(** * oasis-utils: the send/receive integration harness and its MD5 comparison tool

    A shallow embedding of [tests/compare_md5.py],
    [tests/test_oasis_send_recv_integration.py] and [oasis_check_imd.py].

    - [Py] holds the fragment of Python's exception model both scripts rely
      on: the exception classes they name, [isinstance], and a result type
      for computations that either return or raise.
    - [CompareMd5] embeds [calculate_md5], [compare_directories] and the
      script's main block over a file-system oracle.
    - [Harness] embeds [cleanup], [check_command], [main_logic] and the
      main block of the integration test over an oracle for the external
      world (tools, child processes, devices) and an explicit store for the
      script's globals, the process table and the session directory.
    - [CheckImd] embeds [find_imd_files], [run_oasis_chkdsk] and [main] of
      the image checker over an oracle for the directory tree and the
      checker it runs. *)

From Stdlib Require Import ZArith String List Ascii Bool Lia.
From Stdlib.Strings Require Import Byte.
From stdpp Require Import base option list gmap sets strings sorting.

Set Warnings "-register-all,-clear-no-such-hyp".

Local Open Scope string_scope.
Local Open Scope list_scope.
Local Open Scope Z_scope.

(* ===================================================================== *)
(** ** Python exceptions *)
(* ===================================================================== *)

Module Py.

(** The exceptions the two scripts raise, catch or let through. *)
Inductive exn : Type :=
| SystemExit (code : Z)
| KeyboardInterrupt
| FileNotFoundError
| OSError                       (* [IOError] is an alias of [OSError] *)
| RuntimeError
| CalledProcessError (returncode : Z)
| TimeoutExpired
| OtherException.               (* any other subclass of [Exception] *)

(** The classes that appear in [except] clauses. *)
Inductive exn_class : Type :=
| CBaseException
| CException
| CSystemExit
| CKeyboardInterrupt
| COSError
| CFileNotFoundError
| CRuntimeError
| CCalledProcessError
| CTimeoutExpired.

(** [isinstance e c], following the class hierarchy: [SystemExit] and
    [KeyboardInterrupt] derive from [BaseException] only, everything else
    from [Exception]; [FileNotFoundError] derives from [OSError]. *)
Definition isinstance (e : exn) (c : exn_class) : bool :=
  match c, e with
  | CBaseException, _ => true
  | CException, (SystemExit _ | KeyboardInterrupt) => false
  | CException, _ => true
  | CSystemExit, SystemExit _ => true
  | CKeyboardInterrupt, KeyboardInterrupt => true
  | COSError, (OSError | FileNotFoundError) => true
  | CFileNotFoundError, FileNotFoundError => true
  | CRuntimeError, RuntimeError => true
  | CCalledProcessError, CalledProcessError _ => true
  | CTimeoutExpired, TimeoutExpired => true
  | _, _ => false
  end.

(** A call either returns a value or raises. *)
Inductive result (A : Type) : Type :=
| Return (a : A)
| Raise (e : exn).
Arguments Return {A} a.
Arguments Raise {A} e.

(** Python truthiness of an optional string ([None] and [""] are falsy). *)
Definition truthy (o : option string) : bool :=
  match o with
  | Some s => negb (String.eqb s "")
  | None => false
  end.

(** [s.endswith(suffix)]. *)
Definition endswith (s suffix : string) : bool :=
  let n := String.length s in
  let k := String.length suffix in
  (k <=? n)%nat && String.eqb (String.substring (n - k) k s) suffix.

(** [s.startswith(prefix)]. *)
Definition startswith (s pre : string) : bool :=
  String.eqb (String.substring 0 (String.length pre) s) pre
  && (String.length pre <=? String.length s)%nat.

(** [posixpath.join(a, b)]. *)
Definition path_join (a b : string) : string :=
  if startswith b "/" then b
  else if String.eqb a "" || endswith a "/" then a +:+ b
  else a +:+ "/" +:+ b.

End Py.

(* ===================================================================== *)
(** ** tests/compare_md5.py *)
(* ===================================================================== *)

Module CompareMd5.
Import Py.

(** [hashlib.md5()]: an incremental hash object. The digest function is
    the library's; the development is generic in it. *)
Class Hashlib : Type := {
  hstate : Type;
  md5_new : hstate;
  md5_update : hstate -> list byte -> hstate;
  md5_hexdigest : hstate -> string
}.

(** What can go wrong when a file is opened and read. All of these are
    subclasses of [Exception]. *)
Inductive file_error : Type :=
| ErrNotFound        (* FileNotFoundError *)
| ErrIO              (* IOError / OSError, e.g. permission denied *)
| ErrOther.          (* anything else raised while reading *)

Definition exn_of_file_error (e : file_error) : exn :=
  match e with
  | ErrNotFound => FileNotFoundError
  | ErrIO => OSError
  | ErrOther => OtherException
  end.

(** The file system as the script observes it. *)
Record filesystem : Type := {
  isdir : string -> bool;                       (* os.path.isdir *)
  isfile : string -> bool;                      (* os.path.isfile *)
  listdir : string -> result (list string);     (* os.listdir *)
  open_rb : string -> list byte + file_error;   (* open(p, "rb") and read *)
  abspath : string -> string;                   (* os.path.abspath *)
  basename : string -> string                   (* os.path.basename *)
}.

(** Lines written to standard output and standard error. *)
Inductive line : Type :=
| ErrFileNotFound (filepath : string)
| ErrReading (filepath : string) (e : exn)
| ErrUnexpected (filepath : string) (e : exn)
| ErrNotADirectory (dir : string)
| ErrListing (e : exn)
| OutComparingDirectories (abs1 abs2 : string)
| OutResultsHeader
| OutNoCommonFiles
| OutComparingCount (n : nat)
| OutComparing (filename : string)
| OutMatch (filename md5 : string)
| OutMismatch (filename base1 md5_1 base2 md5_2 : string)
| OutError (filename : string)
| OutSummary (total matched mismatched : nat)
| OutSummaryErrors (n : nat)
| OutDifferencesHeader
| OutOnlyIn (base : string) (n : nat)
| OutSkippedHeader
| OutItem (filename : string)
| OutComplete.

(** The locals of [compare_directories] when it returns. *)
Record comparison : Type := {
  common_files : gset string;
  files_only_in_dir1 : gset string;
  files_only_in_dir2 : gset string;
  matched_files : list string;
  mismatched_files : list string;
  error_files : list string
}.

(** The three lists the comparison loop appends to. *)
Record tally : Type := {
  t_matched : list string;
  t_mismatched : list string;
  t_error : list string
}.

(** [sorted(...)] on file names: Python orders [str] by code point, which
    on the bytes of a string is [String.leb]. *)
Definition str_le (a b : string) : Prop := String.leb a b = true.
#[export] Instance str_le_dec a b : Decision (str_le a b).
Proof. unfold str_le. apply _. Defined.

Definition sorted (l : list string) : list string := merge_sort str_le l.

(** The verdict of one round of the comparison loop. *)
Inductive verdict : Type := VMatch | VMismatch | VError.

(** The default of [calculate_md5]'s [chunk_size] parameter. *)
Definition default_chunk_size : nat := N.to_nat 8192.

Section WithWorld.
Context {H : Hashlib}.
Variable fs : filesystem.

(** [for chunk in iter(lambda: f.read(chunk_size), b""): update(chunk)].
    Each round consumes a non-empty chunk, so [length data] rounds are
    enough; the fuel is that bound. *)
Fixpoint read_chunks (fuel chunk_size : nat) (data : list byte)
         (h : hstate) : hstate :=
  match fuel with
  | O => h
  | S fuel' =>
      match take chunk_size data with
      | [] => h
      | chunk => read_chunks fuel' chunk_size (drop chunk_size data)
                             (md5_update h chunk)
      end
  end.

Definition calculate_md5 (filepath : string) (chunk_size : nat)
  : result (option string) * list line :=
  let hash_md5 := md5_new in
  match open_rb fs filepath with
  | inl data =>
      (Return (Some (md5_hexdigest
                       (read_chunks (length data) chunk_size data hash_md5))),
       [])
  | inr err =>
      let e := exn_of_file_error err in
      if isinstance e CFileNotFoundError then
        (Return None, [ErrFileNotFound filepath])
      else if isinstance e COSError then
        (Return None, [ErrReading filepath e])
      else if isinstance e CException then
        (Return None, [ErrUnexpected filepath e])
      else (Raise e, [])
  end.

(** One round of the loop over the common files. *)
Definition compare_file (dir1 dir2 : string) (filename : string) (t : tally)
  : result tally * list line :=
  let filepath1 := path_join dir1 filename in
  let filepath2 := path_join dir2 filename in
  let out0 := [OutComparing filename] in
  match calculate_md5 filepath1 default_chunk_size with
  | (Raise e, o1) => (Raise e, out0 ++ o1)
  | (Return md5_1, o1) =>
      match calculate_md5 filepath2 default_chunk_size with
      | (Raise e, o2) => (Raise e, out0 ++ o1 ++ o2)
      | (Return md5_2, o2) =>
          match md5_1, md5_2 with
          | Some h1, Some h2 =>
              if String.eqb h1 h2 then
                (Return {| t_matched := t_matched t ++ [filename];
                           t_mismatched := t_mismatched t;
                           t_error := t_error t |},
                 out0 ++ o1 ++ o2 ++ [OutMatch filename h1])
              else
                (Return {| t_matched := t_matched t;
                           t_mismatched := t_mismatched t ++ [filename];
                           t_error := t_error t |},
                 out0 ++ o1 ++ o2 ++
                   [OutMismatch filename (basename fs dir1) h1
                                (basename fs dir2) h2])
          | _, _ =>
              (Return {| t_matched := t_matched t;
                         t_mismatched := t_mismatched t;
                         t_error := t_error t ++ [filename] |},
               out0 ++ o1 ++ o2 ++ [OutError filename])
          end
      end
  end.

Fixpoint compare_loop (dir1 dir2 : string) (files : list string) (t : tally)
  : result tally * list line :=
  match files with
  | [] => (Return t, [])
  | filename :: rest =>
      match compare_file dir1 dir2 filename t with
      | (Raise e, o) => (Raise e, o)
      | (Return t', o) =>
          let '(r, o') := compare_loop dir1 dir2 rest t' in (r, o ++ o')
      end
  end.

(** The set comprehension [{f for f in os.listdir(d) if isfile(join(d, f))}]. *)
Definition regular_files (dir : string) (names : list string) : gset string :=
  list_to_set (filter (fun f => isfile fs (path_join dir f) = true) names).

(** Section 5 of the function: the summary. *)
Definition summary (dir1 dir2 : string) (c : comparison) : list line :=
  [OutSummary (size (common_files c)) (length (matched_files c))
              (length (mismatched_files c))]
  ++ (if error_files c is [] then []
      else [OutSummaryErrors (length (error_files c))])
  ++ (if mismatched_files c is [] then []
      else OutDifferencesHeader :: map OutItem (sorted (mismatched_files c)))
  ++ (if decide (files_only_in_dir1 c = ∅) then []
      else OutOnlyIn (basename fs dir1) (size (files_only_in_dir1 c))
             :: map OutItem (sorted (elements (files_only_in_dir1 c))))
  ++ (if decide (files_only_in_dir2 c = ∅) then []
      else OutOnlyIn (basename fs dir2) (size (files_only_in_dir2 c))
             :: map OutItem (sorted (elements (files_only_in_dir2 c))))
  ++ (if error_files c is [] then []
      else OutSkippedHeader :: map OutItem (sorted (error_files c)))
  ++ [OutComplete].

Definition compare_directories (dir1 dir2 : string)
  : result comparison * list line :=
  if negb (isdir fs dir1) then (Raise (SystemExit 1), [ErrNotADirectory dir1])
  else if negb (isdir fs dir2) then (Raise (SystemExit 1), [ErrNotADirectory dir2])
  else
    let out1 := [OutComparingDirectories (abspath fs dir1) (abspath fs dir2)] in
    match listdir fs dir1 with
    | Raise e =>
        if isinstance e COSError
        then (Raise (SystemExit 1), out1 ++ [ErrListing e])
        else (Raise e, out1)
    | Return names1 =>
        match listdir fs dir2 with
        | Raise e =>
            if isinstance e COSError
            then (Raise (SystemExit 1), out1 ++ [ErrListing e])
            else (Raise e, out1)
        | Return names2 =>
            let files1 := regular_files dir1 names1 in
            let files2 := regular_files dir2 names2 in
            let common := files1 ∩ files2 in
            let only1 := files1 ∖ files2 in
            let only2 := files2 ∖ files1 in
            let out2 := out1 ++ [OutResultsHeader] in
            let '(r, out3) :=
              if decide (common = ∅) then
                (Return {| t_matched := []; t_mismatched := []; t_error := [] |},
                 [OutNoCommonFiles])
              else
                let '(r, o) :=
                  compare_loop dir1 dir2 (sorted (elements common))
                    {| t_matched := []; t_mismatched := []; t_error := [] |} in
                (r, OutComparingCount (size common) :: o) in
            match r with
            | Raise e => (Raise e, out2 ++ out3)
            | Return t =>
                let c := {| common_files := common;
                            files_only_in_dir1 := only1;
                            files_only_in_dir2 := only2;
                            matched_files := t_matched t;
                            mismatched_files := t_mismatched t;
                            error_files := t_error t |} in
                (Return c, out2 ++ out3 ++ summary dir1 dir2 c)
            end
        end
    end.
(** C6 fails on the write path: a client built with a timeout of 10
    posts the exit message with no timeout argument, while its read
    request carries the 10. *)
Theorem submit_request_carries_no_timeout :
  timeout (get_consensus_client (scripted ["http://a"]) ["http://a"] 10 None) = 10%Z /\
  map req_timeout
    (requests (scripted ["http://a"])
       (trace (submit_voluntary_exit (scripted ["http://a"])
                 (get_consensus_client (scripted ["http://a"]) ["http://a"] 10 None)
                 12345 7 "0xabc" 0))) = [None] /\
  map req_timeout
    (requests (scripted ["http://a"])
       (trace (get_validators_by_ids (scripted ["http://a"])
                 (get_consensus_client (scripted ["http://a"]) ["http://a"] 10 None)
                 ["100"; "200"] "head" 0))) = [Some 10%Z].
Proof. repeat split. Qed.

(** C7: [get_validators_by_ids(['100', '200'])], with the default state
    id, first issues a GET for
    [/eth/v1/beacon/states/head/validators?id=100&id=200] joined to the
    first base url. *)
Theorem read_first_request (T : Transport) (u : string) (rest : list string)
    (secs : Z) (shared : option (Session T)) (w : World T) :
  let self := get_consensus_client T (u :: rest) secs shared in
  let first :=
    hd_error (requests T (trace (get_validators_by_ids T self ["100"; "200"]
                                   default_state_id w))) in
  option_map method first = Some GET /\
  option_map uri first =
    Some (urljoin T u "/eth/v1/beacon/states/head/validators?id=100&id=200") /\
  first = Some (get_request T self
                  "/eth/v1/beacon/states/head/validators?id=100&id=200" u).
Proof.
  intros self first.
  assert (H : first = Some (get_request T self
                  "/eth/v1/beacon/states/head/validators?id=100&id=200" u)).
  { subst first. unfold get_validators_by_ids, _async_make_get_request.
    rewrite get_loop_sweep.
    change (base_urls self) with (u :: rest).
    destruct (sweep_trace_head T (List.length (u :: rest))
                (get_attempt T self (GET_VALIDATORS default_state_id
                   ("?id=" ++ join "&id=" ["100"; "200"])))
                (ret T (JObj [])) 0 u rest w) as [t2 Ht].
    rewrite Ht, requests_app, get_attempt_requests. reflexivity. }
  rewrite H. unfold get_request, web3_request.
  destruct (session self); repeat split.
Qed.

(** ** The exit message *)

(** [str] prints a numeral that reads back as the number. *)
Lemma int_of_str_str_int (n : Z) : int_of_str (str_int n) = Some n.
Proof.
  unfold int_of_str, str_int. rewrite NilZero.isi.
  - simpl. now rewrite DecimalZ.of_to.
  - destruct n; simpl; try discriminate.
    intros [= H]. now apply DecimalPos.Unsigned.to_uint_nonnil in H.
  - destruct n; simpl; try discriminate.
    intros [= H]. now apply DecimalPos.Unsigned.to_uint_nonnil in H.
Qed.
★ ★ ★ ★ ★
Find the word "Some" in the data and copy out each line where it turns up.

-- RESPONSE TO THIS TASK --
  | Some s => negb (String.eqb s "")
      (Return (Some (md5_hexdigest
          | Some h1, Some h2 =>
                 ["100"; "200"] "head" 0))) = [Some 10%Z].
  option_map method first = Some GET /\
    Some (urljoin T u "/eth/v1/beacon/states/head/validators?id=100&id=200") /\
  first = Some (get_request T self
  assert (H : first = Some (get_request T self
Lemma int_of_str_str_int (n : Z) : int_of_str (str_int n) = Some n.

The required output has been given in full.